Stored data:

---

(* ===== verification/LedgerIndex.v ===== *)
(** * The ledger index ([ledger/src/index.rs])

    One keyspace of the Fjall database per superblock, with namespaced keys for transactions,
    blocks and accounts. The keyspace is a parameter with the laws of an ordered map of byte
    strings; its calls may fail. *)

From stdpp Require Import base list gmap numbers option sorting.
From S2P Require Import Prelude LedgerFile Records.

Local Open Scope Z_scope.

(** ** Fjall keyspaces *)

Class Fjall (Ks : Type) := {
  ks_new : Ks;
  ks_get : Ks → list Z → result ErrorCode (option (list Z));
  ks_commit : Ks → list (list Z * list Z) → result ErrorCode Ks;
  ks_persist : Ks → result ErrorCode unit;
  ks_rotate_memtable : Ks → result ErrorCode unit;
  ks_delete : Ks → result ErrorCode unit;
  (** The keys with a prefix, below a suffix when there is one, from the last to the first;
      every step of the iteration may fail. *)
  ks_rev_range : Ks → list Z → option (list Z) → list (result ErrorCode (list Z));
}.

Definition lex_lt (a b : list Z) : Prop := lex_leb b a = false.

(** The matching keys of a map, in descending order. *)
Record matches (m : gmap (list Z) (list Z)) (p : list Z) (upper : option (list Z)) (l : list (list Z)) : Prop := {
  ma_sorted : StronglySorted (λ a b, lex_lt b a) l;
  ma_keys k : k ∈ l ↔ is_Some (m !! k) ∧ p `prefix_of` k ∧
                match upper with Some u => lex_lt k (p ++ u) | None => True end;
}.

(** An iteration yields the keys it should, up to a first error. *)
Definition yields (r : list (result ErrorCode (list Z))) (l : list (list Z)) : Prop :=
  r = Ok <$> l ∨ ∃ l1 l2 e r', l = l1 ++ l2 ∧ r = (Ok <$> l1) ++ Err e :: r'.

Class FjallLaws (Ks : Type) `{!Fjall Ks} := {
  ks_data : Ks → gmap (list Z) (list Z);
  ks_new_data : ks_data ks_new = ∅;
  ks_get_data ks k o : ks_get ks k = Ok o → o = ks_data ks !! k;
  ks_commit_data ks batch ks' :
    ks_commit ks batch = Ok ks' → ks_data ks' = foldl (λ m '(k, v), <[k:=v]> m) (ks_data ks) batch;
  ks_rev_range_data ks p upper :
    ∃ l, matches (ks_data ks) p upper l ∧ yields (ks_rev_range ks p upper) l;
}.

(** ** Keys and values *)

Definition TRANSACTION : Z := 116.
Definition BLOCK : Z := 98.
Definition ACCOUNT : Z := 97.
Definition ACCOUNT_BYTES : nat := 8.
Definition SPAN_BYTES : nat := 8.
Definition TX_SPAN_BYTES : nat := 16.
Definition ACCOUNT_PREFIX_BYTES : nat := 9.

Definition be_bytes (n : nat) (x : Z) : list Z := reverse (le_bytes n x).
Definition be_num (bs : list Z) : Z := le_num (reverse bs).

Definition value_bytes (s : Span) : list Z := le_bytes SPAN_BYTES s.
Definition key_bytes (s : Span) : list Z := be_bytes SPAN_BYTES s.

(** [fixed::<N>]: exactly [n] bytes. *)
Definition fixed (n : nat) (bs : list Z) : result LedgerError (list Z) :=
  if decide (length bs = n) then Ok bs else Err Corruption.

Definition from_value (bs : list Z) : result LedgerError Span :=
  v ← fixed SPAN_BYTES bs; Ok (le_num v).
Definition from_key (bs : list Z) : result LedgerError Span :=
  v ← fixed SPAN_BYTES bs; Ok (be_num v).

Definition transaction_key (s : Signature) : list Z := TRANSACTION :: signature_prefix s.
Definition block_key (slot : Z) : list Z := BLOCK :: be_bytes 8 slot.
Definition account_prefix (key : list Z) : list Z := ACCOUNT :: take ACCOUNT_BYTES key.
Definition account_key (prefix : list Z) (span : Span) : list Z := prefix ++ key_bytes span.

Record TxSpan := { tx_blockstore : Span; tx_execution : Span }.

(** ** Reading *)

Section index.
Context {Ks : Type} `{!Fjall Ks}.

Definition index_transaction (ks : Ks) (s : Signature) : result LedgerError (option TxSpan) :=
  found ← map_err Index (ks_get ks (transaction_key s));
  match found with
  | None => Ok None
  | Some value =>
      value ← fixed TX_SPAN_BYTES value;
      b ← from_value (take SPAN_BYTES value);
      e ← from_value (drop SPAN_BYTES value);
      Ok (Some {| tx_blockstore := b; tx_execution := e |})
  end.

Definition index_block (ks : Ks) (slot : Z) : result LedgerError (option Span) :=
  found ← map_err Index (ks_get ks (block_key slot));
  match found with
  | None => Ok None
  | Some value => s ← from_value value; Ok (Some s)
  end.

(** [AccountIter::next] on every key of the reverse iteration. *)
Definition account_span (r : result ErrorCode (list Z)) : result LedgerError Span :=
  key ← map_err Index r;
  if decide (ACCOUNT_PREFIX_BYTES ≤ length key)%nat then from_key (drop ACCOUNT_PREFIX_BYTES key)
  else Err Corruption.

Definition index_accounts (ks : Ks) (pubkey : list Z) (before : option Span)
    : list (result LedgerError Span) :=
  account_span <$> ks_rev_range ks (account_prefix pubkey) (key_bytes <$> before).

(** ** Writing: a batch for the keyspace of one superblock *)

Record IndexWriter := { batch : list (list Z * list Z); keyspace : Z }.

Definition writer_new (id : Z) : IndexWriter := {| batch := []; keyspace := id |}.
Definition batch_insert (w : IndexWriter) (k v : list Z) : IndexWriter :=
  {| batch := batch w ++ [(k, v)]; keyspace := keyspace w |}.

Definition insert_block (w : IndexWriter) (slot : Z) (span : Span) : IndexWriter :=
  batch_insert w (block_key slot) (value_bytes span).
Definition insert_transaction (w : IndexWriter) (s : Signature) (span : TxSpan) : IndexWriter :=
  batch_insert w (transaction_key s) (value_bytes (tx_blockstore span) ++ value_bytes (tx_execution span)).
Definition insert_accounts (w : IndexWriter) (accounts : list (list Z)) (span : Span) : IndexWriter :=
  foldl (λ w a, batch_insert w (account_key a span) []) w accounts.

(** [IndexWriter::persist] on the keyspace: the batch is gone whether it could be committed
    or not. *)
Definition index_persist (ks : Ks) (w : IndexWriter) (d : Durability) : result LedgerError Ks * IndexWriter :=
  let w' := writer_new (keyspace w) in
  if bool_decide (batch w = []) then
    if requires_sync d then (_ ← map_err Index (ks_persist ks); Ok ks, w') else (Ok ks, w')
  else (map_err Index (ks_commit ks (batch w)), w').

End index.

---

Starting at the first line and ending at the last, retype the entries above.

(* ===== verification/LedgerIndex.v ===== *)
(** * The ledger index ([ledger/src/index.rs])

    One keyspace of the Fjall database per superblock, with namespaced keys for transactions,
    blocks and accounts. The keyspace is a parameter with the laws of an ordered map of byte
    strings; its calls may fail. *)

From stdpp Require Import base list gmap numbers option sorting.
From S2P Require Import Prelude LedgerFile Records.

Local Open Scope Z_scope.

(** ** Fjall keyspaces *)

Class Fjall (Ks : Type) := {
  ks_new : Ks;
  ks_get : Ks → list Z → result ErrorCode (option (list Z));
  ks_commit : Ks → list (list Z * list Z) → result ErrorCode Ks;
  ks_persist : Ks → result ErrorCode unit;
  ks_rotate_memtable : Ks → result ErrorCode unit;
  ks_delete : Ks → result ErrorCode unit;
  (** The keys with a prefix, below a suffix when there is one, from the last to the first;
      every step of the iteration may fail. *)
  ks_rev_range : Ks → list Z → option (list Z) → list (result ErrorCode (list Z));
}.

Definition lex_lt (a b : list Z) : Prop := lex_leb b a = false.

(** The matching keys of a map, in descending order. *)
Record matches (m : gmap (list Z) (list Z)) (p : list Z) (upper : option (list Z)) (l : list (list Z)) : Prop := {
  ma_sorted : StronglySorted (λ a b, lex_lt b a) l;
  ma_keys k : k ∈ l ↔ is_Some (m !! k) ∧ p `prefix_of` k ∧
                match upper with Some u => lex_lt k (p ++ u) | None => True end;
}.

(** An iteration yields the keys it should, up to a first error. *)
Definition yields (r : list (result ErrorCode (list Z))) (l : list (list Z)) : Prop :=
  r = Ok <$> l ∨ ∃ l1 l2 e r', l = l1 ++ l2 ∧ r = (Ok <$> l1) ++ Err e :: r'.

Class FjallLaws (Ks : Type) `{!Fjall Ks} := {
  ks_data : Ks → gmap (list Z) (list Z);
  ks_new_data : ks_data ks_new = ∅;
  ks_get_data ks k o : ks_get ks k = Ok o → o = ks_data ks !! k;
  ks_commit_data ks batch ks' :
    ks_commit ks batch = Ok ks' → ks_data ks' = foldl (λ m '(k, v), <[k:=v]> m) (ks_data ks) batch;
  ks_rev_range_data ks p upper :
    ∃ l, matches (ks_data ks) p upper l ∧ yields (ks_rev_range ks p upper) l;
}.

(** ** Keys and values *)

Definition TRANSACTION : Z := 116.
Definition BLOCK : Z := 98.
Definition ACCOUNT : Z := 97.
Definition ACCOUNT_BYTES : nat := 8.
Definition SPAN_BYTES : nat := 8.
Definition TX_SPAN_BYTES : nat := 16.
Definition ACCOUNT_PREFIX_BYTES : nat := 9.

Definition be_bytes (n : nat) (x : Z) : list Z := reverse (le_bytes n x).
Definition be_num (bs : list Z) : Z := le_num (reverse bs).

Definition value_bytes (s : Span) : list Z := le_bytes SPAN_BYTES s.
Definition key_bytes (s : Span) : list Z := be_bytes SPAN_BYTES s.

(** [fixed::<N>]: exactly [n] bytes. *)
Definition fixed (n : nat) (bs : list Z) : result LedgerError (list Z) :=
  if decide (length bs = n) then Ok bs else Err Corruption.

Definition from_value (bs : list Z) : result LedgerError Span :=
  v ← fixed SPAN_BYTES bs; Ok (le_num v).
Definition from_key (bs : list Z) : result LedgerError Span :=
  v ← fixed SPAN_BYTES bs; Ok (be_num v).

Definition transaction_key (s : Signature) : list Z := TRANSACTION :: signature_prefix s.
Definition block_key (slot : Z) : list Z := BLOCK :: be_bytes 8 slot.
Definition account_prefix (key : list Z) : list Z := ACCOUNT :: take ACCOUNT_BYTES key.
Definition account_key (prefix : list Z) (span : Span) : list Z := prefix ++ key_bytes span.

Record TxSpan := { tx_blockstore : Span; tx_execution : Span }.

(** ** Reading *)

Section index.
Context {Ks : Type} `{!Fjall Ks}.

Definition index_transaction (ks : Ks) (s : Signature) : result LedgerError (option TxSpan) :=
  found ← map_err Index (ks_get ks (transaction_key s));
  match found with
  | None => Ok None
  | Some value =>
      value ← fixed TX_SPAN_BYTES value;
      b ← from_value (take SPAN_BYTES value);
      e ← from_value (drop SPAN_BYTES value);
      Ok (Some {| tx_blockstore := b; tx_execution := e |})
  end.

Definition index_block (ks : Ks) (slot : Z) : result LedgerError (option Span) :=
  found ← map_err Index (ks_get ks (block_key slot));
  match found with
  | None => Ok None
  | Some value => s ← from_value value; Ok (Some s)
  end.

(** [AccountIter::next] on every key of the reverse iteration. *)
Definition account_span (r : result ErrorCode (list Z)) : result LedgerError Span :=
  key ← map_err Index r;
  if decide (ACCOUNT_PREFIX_BYTES ≤ length key)%nat then from_key (drop ACCOUNT_PREFIX_BYTES key)
  else Err Corruption.

Definition index_accounts (ks : Ks) (pubkey : list Z) (before : option Span)
    : list (result LedgerError Span) :=
  account_span <$> ks_rev_range ks (account_prefix pubkey) (key_bytes <$> before).

(** ** Writing: a batch for the keyspace of one superblock *)

Record IndexWriter := { batch : list (list Z * list Z); keyspace : Z }.

Definition writer_new (id : Z) : IndexWriter := {| batch := []; keyspace := id |}.
Definition batch_insert (w : IndexWriter) (k v : list Z) : IndexWriter :=
  {| batch := batch w ++ [(k, v)]; keyspace := keyspace w |}.

Definition insert_block (w : IndexWriter) (slot : Z) (span : Span) : IndexWriter :=
  batch_insert w (block_key slot) (value_bytes span).
Definition insert_transaction (w : IndexWriter) (s : Signature) (span : TxSpan) : IndexWriter :=
  batch_insert w (transaction_key s) (value_bytes (tx_blockstore span) ++ value_bytes (tx_execution span)).
Definition insert_accounts (w : IndexWriter) (accounts : list (list Z)) (span : Span) : IndexWriter :=
  foldl (λ w a, batch_insert w (account_key a span) []) w accounts.

(** [IndexWriter::persist] on the keyspace: the batch is gone whether it could be committed
    or not. *)
Definition index_persist (ks : Ks) (w : IndexWriter) (d : Durability) : result LedgerError Ks * IndexWriter :=
  let w' := writer_new (keyspace w) in
  if bool_decide (batch w = []) then
    if requires_sync d then (_ ← map_err Index (ks_persist ks); Ok ks, w') else (Ok ks, w')
  else (map_err Index (ks_commit ks (batch w)), w').

End index.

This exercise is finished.